I. Introduction

Hepatocellullar carcinoma (HCC) represents the main form of liver cancer [1] which is ranked as the third most common cause of cancer death [2] [3]. The identified carcinogens of HCC include hepatitis B virus (HBV) hepatitis C virus (HCV) alcohol, tobacco and aflatoxin [4] [5]. Many cellular pathways leading to the tumorigenesis of HCC have been identified. One of such critical pathways is apoptosis, which is a mechanism of programmed cell death that has an implication in the tumor growth [9]. In normal cells, apoptosis helps maintain the normal cell number. However, inhibition of apoptosis that is usually found in the tumor cells always leads to the uncontrolled proliferation of tumor cells, which in turn contributes to apparent increase in tumor size and metastasis.
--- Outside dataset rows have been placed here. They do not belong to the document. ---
(** * contractpdf: a shallow embedding of [contractpdf.py]

    The module is a single FastAPI endpoint that validates a contract
    request, picks a boilerplate clause, has it refined by a text-completion
    service, substitutes it into a template, renders a PDF and uploads it.

    Python [str] values are modelled as lists of Unicode code points,
    dictionaries as finite maps, exceptions as values of an error monad and
    the external services as an explicit [World] of oracles. *)

From Stdlib Require Import String Ascii ZArith NArith QArith_base Lia DecimalString.
From stdpp Require Import base option list gmap.

Local Open Scope N_scope.

(** ** Python strings *)

(** A [str] is a sequence of code points. *)
Abbreviation str := (list N).

(** The line feed, written [\n] in the source. *)
Definition LF : N := 10.

(** [py "..."] denotes the Python literal with the same text.  The only
    escape sequence used by the string literals of the source is [\n]. *)
Fixpoint py (s : string) : str :=
  match s with
  | EmptyString => []
  | String "\"%char (String "n"%char s') => LF :: py s'
  | String c s' => N_of_ascii c :: py s'
  end.

(** Code points of the non-ASCII characters that occur in the source. *)
Definition RSQUO : N := 8217.   (* U+2019 right single quotation mark *)
Definition LDQUO : N := 8220.   (* U+201C left double quotation mark *)
Definition RDQUO : N := 8221.   (* U+201D right double quotation mark *)
Definition RUPEE : N := 8377.   (* U+20B9 indian rupee sign *)
Definition CHECK : N := 10003.  (* U+2713 check mark *)
Definition BULLET : N := 8226.  (* U+2022 bullet *)
Definition APOS : N := 39.      (* ' *)
Definition DQUOTE : N := 34.    (* the ASCII double quote *)

(** A dict display [{k1: v1, ..., kn: vn}] with string keys: the items are
    inserted from left to right. *)
Definition dict {V : Type} (items : list (str * V)) : gmap str V :=
  foldl (fun m kv => <[kv.1 := kv.2]> m) ∅ items.

(** [str(n)] for an [int]. *)
Definition str_of_int (z : Z) : str :=
  py (NilZero.string_of_int (Z.to_int z)).

(** [s.startswith(p)] *)
Fixpoint starts_with (p s : str) : bool :=
  match p, s with
  | [], _ => true
  | _ :: _, [] => false
  | a :: p', b :: s' => (a =? b) && starts_with p' s'
  end.

(** The [in] operator on strings: [p in s]. *)
Fixpoint contains (s p : str) : bool :=
  starts_with p s ||
  match s with
  | [] => false
  | _ :: s' => contains s' p
  end.

(** [p] occurs verbatim in [s]. *)
Definition substring_of (p s : str) : Prop :=
  exists l r : str, s = l ++ p ++ r.
Lemma sides_nonneg (img : timage) : 0 <= zwidth img /\ 0 <= zheight img.
Proof. unfold zwidth, zheight. lia. Qed.

Lemma filled_size (m : string) (w h : Z) (c : color) :
  0 <= w -> 0 <= h ->
  zwidth (filled m w h c) = w /\ zheight (filled m w h c) = h.
Proof. unfold zwidth, zheight. simpl. lia. Qed.

Lemma png_reopens (img : timage) (data : Py.bytes) :
  write_png img = Ok data ->
  exists img', open data = Ok img'
               /\ zwidth img' = zwidth img /\ zheight img' = zheight img.
Proof.
  unfold write_png. destruct (String.eqb (t_mode img) "CMYK"); [discriminate|].
  intros Hdata. inversion Hdata; subst data.
  destruct (parse_header "PNG" img []) as (img' & Hp & Hw & Hh).
  exists img'. rewrite app_nil_r in Hp. unfold zwidth, zheight.
  split; [exact Hp | split; congruence].
Qed.

Lemma stretch_size (img : timage) (w h : Z) (resized : timage) :
  stretch img w h = Ok resized -> zwidth resized = w /\ zheight resized = h.
Proof.
  unfold stretch.
  destruct (Z.ltb_spec w 1); [discriminate|].
  destruct (Z.ltb_spec h 1); [discriminate|].
  cbn [orb]. destruct (_ || _); [discriminate|].
  intros Hres. inversion Hres; subst resized.
  unfold zwidth, zheight, sized. cbn. lia.
Qed.

Lemma empty_unidentified :
  exists msg, open [] = Raise msg
              /\ Py.contains "cannot identify image file" msg = true.
Proof. eexists; split; reflexivity. Qed.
Cytokines, which are growth factors that control cell proliferation and differentiation, have been reported to play a major role in apoptosis pathway in HCC [6] [7]. Other genetic regulatory mechanisms have also been reported to implicate in HCC. Tak1 gene has been reported to suppress a procarcinogenic pathway in HCC [8]. Sustained expression of HGFK1 gene has been discovered to inhibit tumor angiogenesis [10]. Besides, gene therapy has also become common in cancer treatment. One such example of gene therapy in HCC patients is an approach that targets p53 gene [11].